WHAT THE TASK ASKS:
Your answer must be every line of the data that contains "bytes".

PROVIDED RECORDS:
>>>

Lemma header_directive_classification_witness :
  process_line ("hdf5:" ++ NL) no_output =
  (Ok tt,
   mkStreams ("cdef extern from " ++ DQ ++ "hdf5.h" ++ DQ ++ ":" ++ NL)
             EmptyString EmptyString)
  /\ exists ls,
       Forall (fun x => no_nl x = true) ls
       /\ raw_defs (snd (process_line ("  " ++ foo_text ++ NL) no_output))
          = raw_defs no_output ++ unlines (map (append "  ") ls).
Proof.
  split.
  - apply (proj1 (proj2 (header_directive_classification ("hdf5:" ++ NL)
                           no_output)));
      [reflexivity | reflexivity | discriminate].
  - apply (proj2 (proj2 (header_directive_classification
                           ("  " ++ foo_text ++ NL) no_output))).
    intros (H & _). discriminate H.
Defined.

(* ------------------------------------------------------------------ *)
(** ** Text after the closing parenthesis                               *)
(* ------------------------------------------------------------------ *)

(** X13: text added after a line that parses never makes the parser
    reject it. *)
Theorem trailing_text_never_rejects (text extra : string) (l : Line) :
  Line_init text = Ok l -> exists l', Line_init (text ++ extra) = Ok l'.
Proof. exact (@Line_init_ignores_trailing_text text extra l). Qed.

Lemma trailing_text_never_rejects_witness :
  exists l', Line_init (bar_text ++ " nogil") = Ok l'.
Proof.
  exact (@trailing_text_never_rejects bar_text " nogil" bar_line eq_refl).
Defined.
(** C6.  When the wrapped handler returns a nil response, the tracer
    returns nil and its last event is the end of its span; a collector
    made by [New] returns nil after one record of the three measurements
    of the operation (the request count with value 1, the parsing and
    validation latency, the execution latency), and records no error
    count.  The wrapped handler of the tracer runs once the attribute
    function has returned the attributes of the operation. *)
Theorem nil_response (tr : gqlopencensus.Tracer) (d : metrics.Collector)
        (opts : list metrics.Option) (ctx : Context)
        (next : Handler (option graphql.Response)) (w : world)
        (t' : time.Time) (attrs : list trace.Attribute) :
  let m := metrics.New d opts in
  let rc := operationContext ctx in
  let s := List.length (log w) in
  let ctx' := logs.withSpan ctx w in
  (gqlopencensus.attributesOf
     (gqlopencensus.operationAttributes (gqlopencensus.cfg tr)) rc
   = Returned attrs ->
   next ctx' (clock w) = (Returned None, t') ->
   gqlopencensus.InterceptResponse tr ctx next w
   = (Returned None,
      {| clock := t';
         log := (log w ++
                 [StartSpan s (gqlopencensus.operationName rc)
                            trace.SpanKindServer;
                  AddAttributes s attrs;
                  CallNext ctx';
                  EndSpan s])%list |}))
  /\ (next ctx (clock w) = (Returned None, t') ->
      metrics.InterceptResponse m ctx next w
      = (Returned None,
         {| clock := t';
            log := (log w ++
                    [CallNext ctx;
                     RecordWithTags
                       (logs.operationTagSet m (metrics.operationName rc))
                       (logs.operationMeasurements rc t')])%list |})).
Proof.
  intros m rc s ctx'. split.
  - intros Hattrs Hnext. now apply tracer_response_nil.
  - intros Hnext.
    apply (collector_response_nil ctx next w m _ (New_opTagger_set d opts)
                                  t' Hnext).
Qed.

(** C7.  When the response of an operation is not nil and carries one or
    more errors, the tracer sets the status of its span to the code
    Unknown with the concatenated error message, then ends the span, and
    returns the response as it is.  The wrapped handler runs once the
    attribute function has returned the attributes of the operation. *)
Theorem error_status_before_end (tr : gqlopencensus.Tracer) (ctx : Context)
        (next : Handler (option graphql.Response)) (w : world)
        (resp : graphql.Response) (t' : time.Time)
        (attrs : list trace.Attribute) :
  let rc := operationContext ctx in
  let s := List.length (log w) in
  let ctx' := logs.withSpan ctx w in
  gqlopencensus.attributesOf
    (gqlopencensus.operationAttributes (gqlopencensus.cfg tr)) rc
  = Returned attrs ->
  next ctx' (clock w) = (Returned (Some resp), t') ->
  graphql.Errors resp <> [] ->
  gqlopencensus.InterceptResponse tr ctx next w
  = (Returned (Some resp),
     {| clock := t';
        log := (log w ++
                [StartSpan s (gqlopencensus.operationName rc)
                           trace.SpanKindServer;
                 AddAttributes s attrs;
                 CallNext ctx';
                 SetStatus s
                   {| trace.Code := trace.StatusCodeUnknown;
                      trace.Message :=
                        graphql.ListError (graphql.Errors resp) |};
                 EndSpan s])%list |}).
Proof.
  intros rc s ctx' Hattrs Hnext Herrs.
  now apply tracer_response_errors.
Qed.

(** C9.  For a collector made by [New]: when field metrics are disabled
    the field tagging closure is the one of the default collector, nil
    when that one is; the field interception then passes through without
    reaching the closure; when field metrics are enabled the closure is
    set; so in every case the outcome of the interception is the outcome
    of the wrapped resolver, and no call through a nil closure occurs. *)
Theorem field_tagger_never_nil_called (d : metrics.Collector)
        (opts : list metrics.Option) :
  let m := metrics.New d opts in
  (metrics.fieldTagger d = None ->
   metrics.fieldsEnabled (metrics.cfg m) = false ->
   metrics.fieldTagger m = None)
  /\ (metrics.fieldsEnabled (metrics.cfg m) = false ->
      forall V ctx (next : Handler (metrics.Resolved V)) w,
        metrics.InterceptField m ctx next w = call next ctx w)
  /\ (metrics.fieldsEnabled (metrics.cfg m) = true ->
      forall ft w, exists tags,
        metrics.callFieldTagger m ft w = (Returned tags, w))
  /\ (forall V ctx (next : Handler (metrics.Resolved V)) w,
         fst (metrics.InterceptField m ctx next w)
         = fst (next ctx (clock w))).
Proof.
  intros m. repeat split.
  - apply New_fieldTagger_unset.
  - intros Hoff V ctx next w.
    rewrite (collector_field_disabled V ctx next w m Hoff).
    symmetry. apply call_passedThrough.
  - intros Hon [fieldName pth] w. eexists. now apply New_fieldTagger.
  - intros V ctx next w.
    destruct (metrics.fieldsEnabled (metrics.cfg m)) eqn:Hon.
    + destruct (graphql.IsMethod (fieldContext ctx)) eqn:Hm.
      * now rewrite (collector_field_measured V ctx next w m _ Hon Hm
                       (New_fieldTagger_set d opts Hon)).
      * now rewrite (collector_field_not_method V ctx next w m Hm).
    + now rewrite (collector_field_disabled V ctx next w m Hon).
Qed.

<<<
>>>

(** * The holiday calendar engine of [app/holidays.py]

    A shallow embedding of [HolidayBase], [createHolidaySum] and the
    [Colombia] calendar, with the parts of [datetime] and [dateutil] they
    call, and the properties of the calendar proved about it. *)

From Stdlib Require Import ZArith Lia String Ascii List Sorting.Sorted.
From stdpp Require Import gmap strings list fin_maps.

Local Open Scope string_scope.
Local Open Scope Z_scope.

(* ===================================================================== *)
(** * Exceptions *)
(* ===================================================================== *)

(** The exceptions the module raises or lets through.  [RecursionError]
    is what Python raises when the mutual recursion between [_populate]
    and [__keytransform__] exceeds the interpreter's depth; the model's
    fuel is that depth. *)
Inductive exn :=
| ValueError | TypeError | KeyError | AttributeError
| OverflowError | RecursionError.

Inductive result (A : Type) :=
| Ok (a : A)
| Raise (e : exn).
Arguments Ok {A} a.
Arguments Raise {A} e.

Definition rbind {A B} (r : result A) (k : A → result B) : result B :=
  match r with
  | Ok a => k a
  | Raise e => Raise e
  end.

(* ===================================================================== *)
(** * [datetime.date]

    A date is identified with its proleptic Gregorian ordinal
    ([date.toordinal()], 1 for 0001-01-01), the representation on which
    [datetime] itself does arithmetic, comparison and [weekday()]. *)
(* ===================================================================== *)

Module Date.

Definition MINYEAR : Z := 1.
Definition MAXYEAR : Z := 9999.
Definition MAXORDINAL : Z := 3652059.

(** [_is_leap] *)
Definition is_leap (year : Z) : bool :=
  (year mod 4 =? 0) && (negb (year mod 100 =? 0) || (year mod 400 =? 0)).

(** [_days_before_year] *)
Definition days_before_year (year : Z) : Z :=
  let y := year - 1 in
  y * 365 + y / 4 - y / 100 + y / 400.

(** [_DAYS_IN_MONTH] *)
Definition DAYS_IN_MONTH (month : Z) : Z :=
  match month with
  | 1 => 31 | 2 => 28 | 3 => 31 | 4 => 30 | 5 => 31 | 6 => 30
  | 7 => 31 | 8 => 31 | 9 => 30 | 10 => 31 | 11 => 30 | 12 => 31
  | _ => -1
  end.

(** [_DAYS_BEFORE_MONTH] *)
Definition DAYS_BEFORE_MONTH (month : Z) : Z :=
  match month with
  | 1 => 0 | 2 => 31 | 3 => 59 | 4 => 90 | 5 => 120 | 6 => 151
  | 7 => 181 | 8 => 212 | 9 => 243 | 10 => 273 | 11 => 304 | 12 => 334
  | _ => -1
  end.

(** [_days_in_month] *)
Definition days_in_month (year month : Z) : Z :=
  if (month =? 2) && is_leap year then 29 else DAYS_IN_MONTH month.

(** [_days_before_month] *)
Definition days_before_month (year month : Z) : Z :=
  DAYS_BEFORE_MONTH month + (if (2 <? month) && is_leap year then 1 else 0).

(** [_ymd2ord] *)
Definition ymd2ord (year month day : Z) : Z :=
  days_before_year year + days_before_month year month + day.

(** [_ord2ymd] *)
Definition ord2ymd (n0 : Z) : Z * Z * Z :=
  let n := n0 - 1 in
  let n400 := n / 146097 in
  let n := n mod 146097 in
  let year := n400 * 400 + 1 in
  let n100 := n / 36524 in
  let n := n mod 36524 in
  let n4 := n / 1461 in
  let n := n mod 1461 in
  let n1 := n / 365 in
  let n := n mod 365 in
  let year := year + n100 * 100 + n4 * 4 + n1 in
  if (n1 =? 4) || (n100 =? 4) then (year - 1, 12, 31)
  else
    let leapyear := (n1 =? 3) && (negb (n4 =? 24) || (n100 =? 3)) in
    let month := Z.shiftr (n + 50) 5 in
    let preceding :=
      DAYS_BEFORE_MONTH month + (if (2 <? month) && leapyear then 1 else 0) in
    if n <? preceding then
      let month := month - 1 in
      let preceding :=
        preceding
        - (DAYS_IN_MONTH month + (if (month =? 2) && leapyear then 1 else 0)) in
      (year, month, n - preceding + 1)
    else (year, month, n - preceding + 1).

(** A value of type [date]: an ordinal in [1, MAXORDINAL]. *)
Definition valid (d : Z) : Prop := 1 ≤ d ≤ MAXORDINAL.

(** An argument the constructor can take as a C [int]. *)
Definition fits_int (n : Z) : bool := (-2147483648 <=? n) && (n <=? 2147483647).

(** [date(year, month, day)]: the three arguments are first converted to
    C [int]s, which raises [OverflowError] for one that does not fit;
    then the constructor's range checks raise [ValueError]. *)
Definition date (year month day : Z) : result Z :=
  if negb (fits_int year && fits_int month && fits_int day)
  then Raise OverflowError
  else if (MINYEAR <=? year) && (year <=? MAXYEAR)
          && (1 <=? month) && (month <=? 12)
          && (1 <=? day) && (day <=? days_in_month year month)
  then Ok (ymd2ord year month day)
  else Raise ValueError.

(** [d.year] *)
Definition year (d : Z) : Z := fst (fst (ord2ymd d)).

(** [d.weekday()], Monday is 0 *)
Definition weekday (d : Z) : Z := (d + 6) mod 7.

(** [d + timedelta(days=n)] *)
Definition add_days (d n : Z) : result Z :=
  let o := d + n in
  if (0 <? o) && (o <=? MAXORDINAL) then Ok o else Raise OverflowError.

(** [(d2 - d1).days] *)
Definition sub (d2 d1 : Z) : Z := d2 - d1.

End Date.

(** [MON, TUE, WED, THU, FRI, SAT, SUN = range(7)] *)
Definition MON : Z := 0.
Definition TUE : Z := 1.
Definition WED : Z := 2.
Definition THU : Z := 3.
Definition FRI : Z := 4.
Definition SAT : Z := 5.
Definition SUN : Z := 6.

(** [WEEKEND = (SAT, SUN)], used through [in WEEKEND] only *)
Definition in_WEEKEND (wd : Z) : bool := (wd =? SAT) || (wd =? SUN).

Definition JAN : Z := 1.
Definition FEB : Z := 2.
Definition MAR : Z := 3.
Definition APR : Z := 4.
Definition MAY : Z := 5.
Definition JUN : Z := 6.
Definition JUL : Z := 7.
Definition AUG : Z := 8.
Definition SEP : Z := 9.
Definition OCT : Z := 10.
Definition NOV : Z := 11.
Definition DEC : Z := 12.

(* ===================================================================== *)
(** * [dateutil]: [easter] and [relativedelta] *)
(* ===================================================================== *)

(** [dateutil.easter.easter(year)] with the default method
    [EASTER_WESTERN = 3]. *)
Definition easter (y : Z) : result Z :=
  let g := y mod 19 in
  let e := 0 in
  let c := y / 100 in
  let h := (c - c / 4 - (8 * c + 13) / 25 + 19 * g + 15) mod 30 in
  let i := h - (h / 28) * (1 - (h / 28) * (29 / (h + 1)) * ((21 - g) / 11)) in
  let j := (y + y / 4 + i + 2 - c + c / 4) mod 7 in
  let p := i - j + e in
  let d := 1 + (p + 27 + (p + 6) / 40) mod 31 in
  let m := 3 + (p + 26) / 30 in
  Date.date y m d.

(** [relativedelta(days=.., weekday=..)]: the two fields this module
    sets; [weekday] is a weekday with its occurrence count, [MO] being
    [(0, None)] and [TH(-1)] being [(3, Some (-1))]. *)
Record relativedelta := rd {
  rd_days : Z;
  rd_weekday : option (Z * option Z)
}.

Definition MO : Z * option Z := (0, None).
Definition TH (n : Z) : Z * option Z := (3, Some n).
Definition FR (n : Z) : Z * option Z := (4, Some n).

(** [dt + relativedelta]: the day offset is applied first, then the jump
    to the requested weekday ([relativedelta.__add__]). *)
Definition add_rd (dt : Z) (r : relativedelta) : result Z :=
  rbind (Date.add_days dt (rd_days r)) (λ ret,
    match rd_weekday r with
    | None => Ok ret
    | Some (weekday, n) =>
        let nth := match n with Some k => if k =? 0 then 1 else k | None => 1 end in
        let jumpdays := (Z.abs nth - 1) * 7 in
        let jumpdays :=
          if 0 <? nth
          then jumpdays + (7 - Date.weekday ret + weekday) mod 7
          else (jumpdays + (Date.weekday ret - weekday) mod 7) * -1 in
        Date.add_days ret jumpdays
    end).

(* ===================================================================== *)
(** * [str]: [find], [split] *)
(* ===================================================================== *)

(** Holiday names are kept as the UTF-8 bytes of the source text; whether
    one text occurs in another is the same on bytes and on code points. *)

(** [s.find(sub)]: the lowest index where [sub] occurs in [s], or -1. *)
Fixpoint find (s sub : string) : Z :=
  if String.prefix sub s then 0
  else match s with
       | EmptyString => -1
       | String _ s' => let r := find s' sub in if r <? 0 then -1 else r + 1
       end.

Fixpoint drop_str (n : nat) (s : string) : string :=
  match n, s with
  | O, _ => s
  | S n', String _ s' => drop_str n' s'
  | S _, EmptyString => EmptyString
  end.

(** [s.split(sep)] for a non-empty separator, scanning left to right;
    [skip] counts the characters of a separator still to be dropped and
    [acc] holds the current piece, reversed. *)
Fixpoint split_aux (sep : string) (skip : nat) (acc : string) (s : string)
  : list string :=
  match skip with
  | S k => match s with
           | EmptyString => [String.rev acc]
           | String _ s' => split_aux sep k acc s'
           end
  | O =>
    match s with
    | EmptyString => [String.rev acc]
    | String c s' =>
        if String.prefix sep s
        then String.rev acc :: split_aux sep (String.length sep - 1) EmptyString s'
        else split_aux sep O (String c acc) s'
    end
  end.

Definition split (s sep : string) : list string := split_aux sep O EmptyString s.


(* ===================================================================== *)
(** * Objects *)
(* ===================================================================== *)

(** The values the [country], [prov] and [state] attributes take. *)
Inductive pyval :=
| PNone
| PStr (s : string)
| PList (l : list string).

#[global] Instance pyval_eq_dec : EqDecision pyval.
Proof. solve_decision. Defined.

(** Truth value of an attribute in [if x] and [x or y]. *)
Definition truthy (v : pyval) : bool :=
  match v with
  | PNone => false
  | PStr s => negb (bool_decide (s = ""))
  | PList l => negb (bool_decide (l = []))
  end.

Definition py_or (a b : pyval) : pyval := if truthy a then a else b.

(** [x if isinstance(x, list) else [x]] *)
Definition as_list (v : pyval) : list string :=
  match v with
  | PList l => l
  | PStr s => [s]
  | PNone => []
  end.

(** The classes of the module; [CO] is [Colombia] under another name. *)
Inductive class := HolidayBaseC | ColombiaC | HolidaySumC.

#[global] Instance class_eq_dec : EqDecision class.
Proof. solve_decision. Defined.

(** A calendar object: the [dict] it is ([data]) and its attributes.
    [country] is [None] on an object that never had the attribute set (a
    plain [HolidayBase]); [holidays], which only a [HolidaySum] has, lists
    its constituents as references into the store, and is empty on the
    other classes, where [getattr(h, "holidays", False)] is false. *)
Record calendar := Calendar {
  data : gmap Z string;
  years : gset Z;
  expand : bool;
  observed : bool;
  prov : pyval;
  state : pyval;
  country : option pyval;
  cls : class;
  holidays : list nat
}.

<<<

PROBLEM SOLUTION:
(** Holiday names are kept as the UTF-8 bytes of the source text; whether
    one text occurs in another is the same on bytes and on code points. *)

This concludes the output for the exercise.